TASK PROMPT: Every word of the data below has to be copied faithfully.

== RECORDS FOR THIS TASK

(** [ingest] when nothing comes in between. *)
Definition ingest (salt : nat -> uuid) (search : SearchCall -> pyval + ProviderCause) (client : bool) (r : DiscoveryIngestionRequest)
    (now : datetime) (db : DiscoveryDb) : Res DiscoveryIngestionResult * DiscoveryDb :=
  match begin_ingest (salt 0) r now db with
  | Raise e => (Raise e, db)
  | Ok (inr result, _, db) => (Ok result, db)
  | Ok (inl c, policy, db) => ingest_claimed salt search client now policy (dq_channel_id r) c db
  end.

====

WORKED SOLUTION:
(** [ingest] when nothing comes in between. *)
Definition ingest (salt : nat -> uuid) (search : SearchCall -> pyval + ProviderCause) (client : bool) (r : DiscoveryIngestionRequest)
    (now : datetime) (db : DiscoveryDb) : Res DiscoveryIngestionResult * DiscoveryDb :=
  match begin_ingest (salt 0) r now db with
  | Raise e => (Raise e, db)
  | Ok (inr result, _, db) => (Ok result, db)
  | Ok (inl c, policy, db) => ingest_claimed salt search client now policy (dq_channel_id r) c db
  end.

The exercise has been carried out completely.